Required work: Please restate, word for word, the lines below that begin at the one with "set (k := Z.min (4096 - start mod 4096) n)." and end at the one with "rewrite (user_addrs_page base". Leave out all other lines.

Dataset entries
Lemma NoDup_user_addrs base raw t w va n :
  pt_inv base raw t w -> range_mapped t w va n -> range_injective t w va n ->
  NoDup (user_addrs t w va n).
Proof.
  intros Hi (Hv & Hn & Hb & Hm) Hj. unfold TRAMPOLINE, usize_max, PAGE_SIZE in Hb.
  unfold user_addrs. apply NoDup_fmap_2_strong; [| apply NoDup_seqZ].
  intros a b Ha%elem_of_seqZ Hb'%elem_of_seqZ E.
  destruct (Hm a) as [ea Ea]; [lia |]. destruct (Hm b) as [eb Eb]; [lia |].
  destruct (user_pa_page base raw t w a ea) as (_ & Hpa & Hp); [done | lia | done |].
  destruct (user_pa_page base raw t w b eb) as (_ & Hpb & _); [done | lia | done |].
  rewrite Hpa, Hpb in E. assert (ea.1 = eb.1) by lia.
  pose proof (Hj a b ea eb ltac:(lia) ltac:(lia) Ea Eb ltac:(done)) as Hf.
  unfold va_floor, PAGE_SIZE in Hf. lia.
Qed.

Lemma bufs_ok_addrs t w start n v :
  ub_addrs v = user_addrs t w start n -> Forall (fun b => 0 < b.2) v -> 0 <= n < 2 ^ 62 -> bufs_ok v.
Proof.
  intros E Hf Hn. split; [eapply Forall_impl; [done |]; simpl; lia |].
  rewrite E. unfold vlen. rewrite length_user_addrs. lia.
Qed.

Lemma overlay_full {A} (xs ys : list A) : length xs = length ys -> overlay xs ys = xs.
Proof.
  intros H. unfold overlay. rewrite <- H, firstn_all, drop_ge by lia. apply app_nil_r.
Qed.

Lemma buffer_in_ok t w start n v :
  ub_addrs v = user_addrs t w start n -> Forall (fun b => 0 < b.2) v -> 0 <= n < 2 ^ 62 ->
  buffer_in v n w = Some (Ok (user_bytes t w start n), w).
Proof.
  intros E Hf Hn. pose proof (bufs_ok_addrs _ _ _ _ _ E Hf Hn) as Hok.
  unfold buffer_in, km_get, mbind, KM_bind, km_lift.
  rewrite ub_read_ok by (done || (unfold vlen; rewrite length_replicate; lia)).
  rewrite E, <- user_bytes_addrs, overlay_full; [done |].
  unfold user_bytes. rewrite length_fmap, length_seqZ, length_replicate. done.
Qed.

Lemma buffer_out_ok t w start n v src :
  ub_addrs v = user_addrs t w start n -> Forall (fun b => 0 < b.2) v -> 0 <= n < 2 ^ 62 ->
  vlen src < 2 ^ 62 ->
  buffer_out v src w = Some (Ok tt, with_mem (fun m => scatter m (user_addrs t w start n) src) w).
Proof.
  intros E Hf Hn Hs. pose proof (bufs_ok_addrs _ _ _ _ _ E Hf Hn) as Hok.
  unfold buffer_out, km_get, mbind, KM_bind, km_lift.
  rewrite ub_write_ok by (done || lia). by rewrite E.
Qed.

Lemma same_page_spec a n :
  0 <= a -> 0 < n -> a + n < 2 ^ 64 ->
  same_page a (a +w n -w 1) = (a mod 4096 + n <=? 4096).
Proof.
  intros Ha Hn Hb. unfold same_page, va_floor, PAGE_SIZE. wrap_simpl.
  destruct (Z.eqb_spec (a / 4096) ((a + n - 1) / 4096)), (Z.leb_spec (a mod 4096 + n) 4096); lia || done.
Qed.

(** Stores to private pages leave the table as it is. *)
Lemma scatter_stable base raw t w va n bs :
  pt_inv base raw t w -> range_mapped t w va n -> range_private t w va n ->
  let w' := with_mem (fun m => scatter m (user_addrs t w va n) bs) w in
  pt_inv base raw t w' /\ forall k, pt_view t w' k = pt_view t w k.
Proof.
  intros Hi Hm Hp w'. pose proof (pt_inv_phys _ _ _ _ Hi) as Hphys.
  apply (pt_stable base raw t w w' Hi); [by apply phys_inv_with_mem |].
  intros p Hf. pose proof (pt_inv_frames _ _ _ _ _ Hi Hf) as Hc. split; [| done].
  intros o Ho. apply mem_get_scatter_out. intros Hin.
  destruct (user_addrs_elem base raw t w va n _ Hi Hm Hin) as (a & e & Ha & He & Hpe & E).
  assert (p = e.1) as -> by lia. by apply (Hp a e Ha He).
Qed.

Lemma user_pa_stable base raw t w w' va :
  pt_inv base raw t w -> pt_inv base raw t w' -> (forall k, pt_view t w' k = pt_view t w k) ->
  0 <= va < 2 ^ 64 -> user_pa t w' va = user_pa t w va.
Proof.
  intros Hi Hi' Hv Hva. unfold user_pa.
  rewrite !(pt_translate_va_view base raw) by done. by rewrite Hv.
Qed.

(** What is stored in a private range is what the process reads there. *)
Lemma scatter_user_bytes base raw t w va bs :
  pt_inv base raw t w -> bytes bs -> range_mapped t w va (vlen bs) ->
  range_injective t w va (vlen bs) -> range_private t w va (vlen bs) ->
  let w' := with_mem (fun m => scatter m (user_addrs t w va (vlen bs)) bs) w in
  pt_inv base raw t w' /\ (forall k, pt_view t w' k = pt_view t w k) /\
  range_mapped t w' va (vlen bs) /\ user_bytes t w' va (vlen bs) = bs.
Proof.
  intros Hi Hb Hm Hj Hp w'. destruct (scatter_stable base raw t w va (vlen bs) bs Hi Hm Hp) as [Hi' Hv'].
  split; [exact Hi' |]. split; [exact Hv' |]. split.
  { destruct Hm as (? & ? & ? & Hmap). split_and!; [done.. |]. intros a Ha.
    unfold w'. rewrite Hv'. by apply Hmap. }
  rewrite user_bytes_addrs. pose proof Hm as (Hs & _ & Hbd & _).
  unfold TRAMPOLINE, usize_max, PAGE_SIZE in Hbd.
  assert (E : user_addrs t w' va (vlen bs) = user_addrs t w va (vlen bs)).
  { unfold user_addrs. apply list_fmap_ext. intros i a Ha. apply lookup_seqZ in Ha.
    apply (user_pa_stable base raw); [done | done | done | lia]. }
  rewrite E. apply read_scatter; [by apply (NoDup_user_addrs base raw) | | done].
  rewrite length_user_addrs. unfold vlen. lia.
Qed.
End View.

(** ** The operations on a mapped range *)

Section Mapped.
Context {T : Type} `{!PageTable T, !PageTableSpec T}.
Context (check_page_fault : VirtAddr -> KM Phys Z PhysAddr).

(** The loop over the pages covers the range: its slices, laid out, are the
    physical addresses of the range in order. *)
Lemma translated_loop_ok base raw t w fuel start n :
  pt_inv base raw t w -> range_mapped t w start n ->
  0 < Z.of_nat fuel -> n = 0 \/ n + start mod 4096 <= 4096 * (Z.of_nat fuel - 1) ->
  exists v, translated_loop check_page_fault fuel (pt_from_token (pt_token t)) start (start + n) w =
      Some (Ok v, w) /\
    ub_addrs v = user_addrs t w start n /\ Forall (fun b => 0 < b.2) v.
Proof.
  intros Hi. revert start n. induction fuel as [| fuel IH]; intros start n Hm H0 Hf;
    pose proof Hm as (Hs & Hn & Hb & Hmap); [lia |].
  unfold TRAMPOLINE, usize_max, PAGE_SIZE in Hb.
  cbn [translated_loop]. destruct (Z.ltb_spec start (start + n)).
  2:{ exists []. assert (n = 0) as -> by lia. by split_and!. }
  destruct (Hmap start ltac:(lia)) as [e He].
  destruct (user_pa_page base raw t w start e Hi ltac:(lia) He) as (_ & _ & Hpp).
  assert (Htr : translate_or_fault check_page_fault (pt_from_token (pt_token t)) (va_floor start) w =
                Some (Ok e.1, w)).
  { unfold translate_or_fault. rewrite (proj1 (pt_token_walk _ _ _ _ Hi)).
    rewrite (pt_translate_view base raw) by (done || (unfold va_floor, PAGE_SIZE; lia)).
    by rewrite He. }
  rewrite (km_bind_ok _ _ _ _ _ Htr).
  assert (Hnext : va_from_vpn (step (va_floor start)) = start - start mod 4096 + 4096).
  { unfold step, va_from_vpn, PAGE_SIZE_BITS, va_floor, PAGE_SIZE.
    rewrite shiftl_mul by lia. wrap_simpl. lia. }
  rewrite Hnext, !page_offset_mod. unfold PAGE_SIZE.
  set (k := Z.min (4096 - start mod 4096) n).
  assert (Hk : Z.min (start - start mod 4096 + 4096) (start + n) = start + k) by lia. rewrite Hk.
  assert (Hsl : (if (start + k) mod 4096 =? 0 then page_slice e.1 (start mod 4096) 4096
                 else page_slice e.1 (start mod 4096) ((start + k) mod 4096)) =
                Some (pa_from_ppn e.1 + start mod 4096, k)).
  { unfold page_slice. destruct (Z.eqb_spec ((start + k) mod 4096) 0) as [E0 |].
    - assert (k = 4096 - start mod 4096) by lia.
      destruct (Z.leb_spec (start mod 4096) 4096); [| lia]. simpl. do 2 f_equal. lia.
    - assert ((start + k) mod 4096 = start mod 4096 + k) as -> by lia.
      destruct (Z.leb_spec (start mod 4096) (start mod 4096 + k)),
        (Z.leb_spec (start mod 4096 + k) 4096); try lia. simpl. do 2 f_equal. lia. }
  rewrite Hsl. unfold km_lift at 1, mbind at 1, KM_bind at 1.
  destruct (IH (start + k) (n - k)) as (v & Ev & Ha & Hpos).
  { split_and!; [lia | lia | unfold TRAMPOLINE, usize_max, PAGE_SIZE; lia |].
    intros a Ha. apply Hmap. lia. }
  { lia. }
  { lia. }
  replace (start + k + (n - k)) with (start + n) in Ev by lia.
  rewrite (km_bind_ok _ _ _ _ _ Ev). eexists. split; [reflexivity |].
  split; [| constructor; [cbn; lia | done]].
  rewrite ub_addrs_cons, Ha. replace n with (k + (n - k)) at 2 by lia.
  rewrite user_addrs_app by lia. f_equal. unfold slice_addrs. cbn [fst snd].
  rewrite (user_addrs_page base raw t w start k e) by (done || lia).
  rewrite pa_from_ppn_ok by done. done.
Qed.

Reply to the exercise:
  set (k := Z.min (4096 - start mod 4096) n).
  assert (Hk : Z.min (start - start mod 4096 + 4096) (start + n) = start + k) by lia. rewrite Hk.
  assert (Hsl : (if (start + k) mod 4096 =? 0 then page_slice e.1 (start mod 4096) 4096
                 else page_slice e.1 (start mod 4096) ((start + k) mod 4096)) =
                Some (pa_from_ppn e.1 + start mod 4096, k)).
  { unfold page_slice. destruct (Z.eqb_spec ((start + k) mod 4096) 0) as [E0 |].
    - assert (k = 4096 - start mod 4096) by lia.
      destruct (Z.leb_spec (start mod 4096) 4096); [| lia]. simpl. do 2 f_equal. lia.
    - assert ((start + k) mod 4096 = start mod 4096 + k) as -> by lia.
      destruct (Z.leb_spec (start mod 4096) (start mod 4096 + k)),
        (Z.leb_spec (start mod 4096 + k) 4096); try lia. simpl. do 2 f_equal. lia. }
  rewrite Hsl. unfold km_lift at 1, mbind at 1, KM_bind at 1.
  destruct (IH (start + k) (n - k)) as (v & Ev & Ha & Hpos).
  { split_and!; [lia | lia | unfold TRAMPOLINE, usize_max, PAGE_SIZE; lia |].
    intros a Ha. apply Hmap. lia. }
  { lia. }
  { lia. }
  replace (start + k + (n - k)) with (start + n) in Ev by lia.
  rewrite (km_bind_ok _ _ _ _ _ Ev). eexists. split; [reflexivity |].
  split; [| constructor; [cbn; lia | done]].
  rewrite ub_addrs_cons, Ha. replace n with (k + (n - k)) at 2 by lia.
  rewrite user_addrs_app by lia. f_equal. unfold slice_addrs. cbn [fst snd].
  rewrite (user_addrs_page base raw t w start k e) by (done || lia).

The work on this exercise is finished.